**Dataset records**
Lemma attempt_cases (f : Faults) (p : Page) (w : World) :
  (mutationFn f p w = (Thrown (Error (lit "Cart is empty")), w) /\
   (user p = None \/ itemsForPayment p = [])) \/
  (mutationFn f p w = (Thrown (Error (lit "Please enter your address")), w) /\
   address p = []) \/
  (mutationFn f p w
   = (Thrown (Error (lit "Please enter your phone number")), w) /\
   phone p = []) \/
  (exists e, mutationFn f p w = (Thrown e, w) /\
             validate_payment p w = (Thrown e, w)) \/
  (exists u, validated p u w).
Proof.
  destruct (user p) as [u|] eqn:Hu.
  2: { left. split; [| auto]. unfold mutationFn. now rewrite Hu. }
  destruct (itemsForPayment p) as [|i l] eqn:Hi.
  { left. split; [| auto]. unfold mutationFn. now rewrite Hu, Hi. }
  assert (Hi' : itemsForPayment p <> []) by (rewrite Hi; discriminate).
  clear Hi.
  destruct (address p) as [|c a] eqn:Ha.
  { right. left. split; [| reflexivity].
    apply (@mutationFn_no_address f p u w); auto. }
  assert (Ha' : address p <> []) by (rewrite Ha; discriminate). clear Ha.
  destruct (phone p) as [|c' a'] eqn:Hp.
  { right. right. left. split; [| reflexivity].
    apply (@mutationFn_no_phone f p u w); auto. }
  assert (Hp' : phone p <> []) by (rewrite Hp; discriminate). clear Hp.
  destruct (validate_payment_cases p w) as [Hv | [e Hv]].
  - right. right. right. right. exists u. unfold validated. auto.
  - right. right. right. left. exists e.
    split; [apply (@mutationFn_invalid_payment f p u w e); auto | auto].
Qed.

Lemma validate_payment_thrown p w e w' :
  validate_payment p w = (Thrown e, w') ->
  (paymentMethod p = upi /\
   exists i rest, upiSchema_issues (upiId p) = i :: rest /\
                  e = ZodError i rest) \/
  (paymentMethod p = card /\
   exists i rest,
     cardSchema_issues (cardNumber p) (expiry p) (cvv p) = i :: rest /\
     e = ZodError i rest) \/
  (paymentMethod p = netbanking /\ selectedBank p = [] /\
   e = Error (lit "Please select a bank")).
Proof.
  unfold validate_payment, zod_parse, ret, throw.
  destruct (paymentMethod p).
  - destruct (upiSchema_issues _) as [|i rest]; [discriminate |].
    intro H. injection H as <- _. left. eauto.
  - destruct (cardSchema_issues _ _ _) as [|i rest]; [discriminate |].
    intro H. injection H as <- _. right. left. eauto.
  - destruct (selectedBank p) as [|c b]; simpl; [| discriminate].
    intro H. injection H as <- _. right. right. auto.
  - discriminate.
Qed.

(** X4. The message of an error toast is never empty, and it is one
    of: the message of the failed check, under that check's condition
    ("Cart is empty", the address, the phone, the bank); the first
    issue of the schema of the selected method; "No valid products found
    for this order" when every candidate is discarded; or the message of
    a failing backend call, replaced by "Failed to place order" when it
    is empty. *)
Theorem error_toast_not_blank (f : Faults) (p : Page) (w w' : World)
    (m : jsstring) :
  handlePayment f p w = (toast_error m, w') ->
  m <> [] /\
  ((m = lit "Cart is empty" /\ (user p = None \/ itemsForPayment p = [])) \/
   (m = lit "Please enter your address" /\ address p = []) \/
   (m = lit "Please enter your phone number" /\ phone p = []) \/
   (m = lit "Please select a bank" /\
    paymentMethod p = netbanking /\ selectedBank p = []) \/
   (paymentMethod p = upi /\
    exists rest, upiSchema_issues (upiId p) = m :: rest) \/
   (paymentMethod p = card /\
    exists rest,
      cardSchema_issues (cardNumber p) (expiry p) (cvv p) = m :: rest) \/
   (m = lit "No valid products found for this order" /\
    Forall (discarded (catalog w)) (itemsForPayment p)) \/
   (exists e,
      In (Some e) [orderError f; prodErr f; itemsError f; clearError f] /\
      m = if str_truthy e then e else lit "Failed to place order")).
Proof.
  intro H. split; [exact (@toast_message_not_blank f p w w' m H) |].
  unfold handlePayment in H.
  destruct (attempt_cases f p w)
    as [[E C] | [[E C] | [[E C] | [(e & E & Hv) | (u & Hv)]]]].
  - rewrite E in H. injection H as <- _. auto.
  - rewrite E in H. injection H as <- _. auto.
  - rewrite E in H. injection H as <- _. auto.
  - rewrite E in H.
    destruct (@validate_payment_thrown p w e w Hv)
      as [(Hm & i & rest & Hi & ->) | [(Hm & i & rest & Hi & ->)
                                       | (Hm & Hb & ->)]].
    + injection H as <- _. right. right. right. right. left. eauto.
    + injection H as <- _. right. right. right. right. right. left. eauto.
    + injection H as <- _. right. right. right. left. auto.
  - rewrite (mutationFn_validated f Hv) in H.
    assert (Hback : forall e, In (Some e) [orderError f; prodErr f;
                                           itemsError f; clearError f] ->
              forall w1, (onError (Error e), w1) = (toast_error m, w') ->
              exists e',
                In (Some e') [orderError f; prodErr f; itemsError f;
                              clearError f] /\
                m = if str_truthy e' then e' else lit "Failed to place order").
    { intros e Hin w1 Heq. exists e. split; [exact Hin |].
      apply (f_equal fst) in Heq. simpl in Heq. now injection Heq. }
    destruct (orderError f) as [e|] eqn:E1.
    { do 7 right. apply (Hback e (or_introl eq_refl) _ H). }
    destruct (prodErr f) as [e|] eqn:E2.
    { do 7 right. apply (Hback e (or_intror (or_introl eq_refl)) _ H). }
    destruct (orderItems_of _ _ _) eqn:El.
    { injection H as <- _. do 6 right. left. split; [reflexivity |].
      now apply orderItems_of_nil_iff in El. }
    destruct (itemsError f) as [e|] eqn:E3.
    { do 7 right.
      apply (Hback e (or_intror (or_intror (or_introl eq_refl))) _ H). }
    destruct (isBuyNow p); [discriminate |].
    destruct (clearError f) as [e|] eqn:E4; [| discriminate].
    do 7 right.
    apply (Hback e (or_intror (or_intror (or_intror (or_introl eq_refl))))
             _ H).
Qed.

Lemma error_toast_not_blank_witness :
  lit "Please enter your address" <> [].
Proof.
  exact (proj1 (@error_toast_not_blank no_faults missing_address_page
                  sample_world sample_world
                  (lit "Please enter your address") eq_refl)).
Defined.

**The problem**
Some lines in the material contain "this". Show all of them.

**Reply**
    for this order" when every candidate is discarded; or the message of
   (m = lit "No valid products found for this order" /\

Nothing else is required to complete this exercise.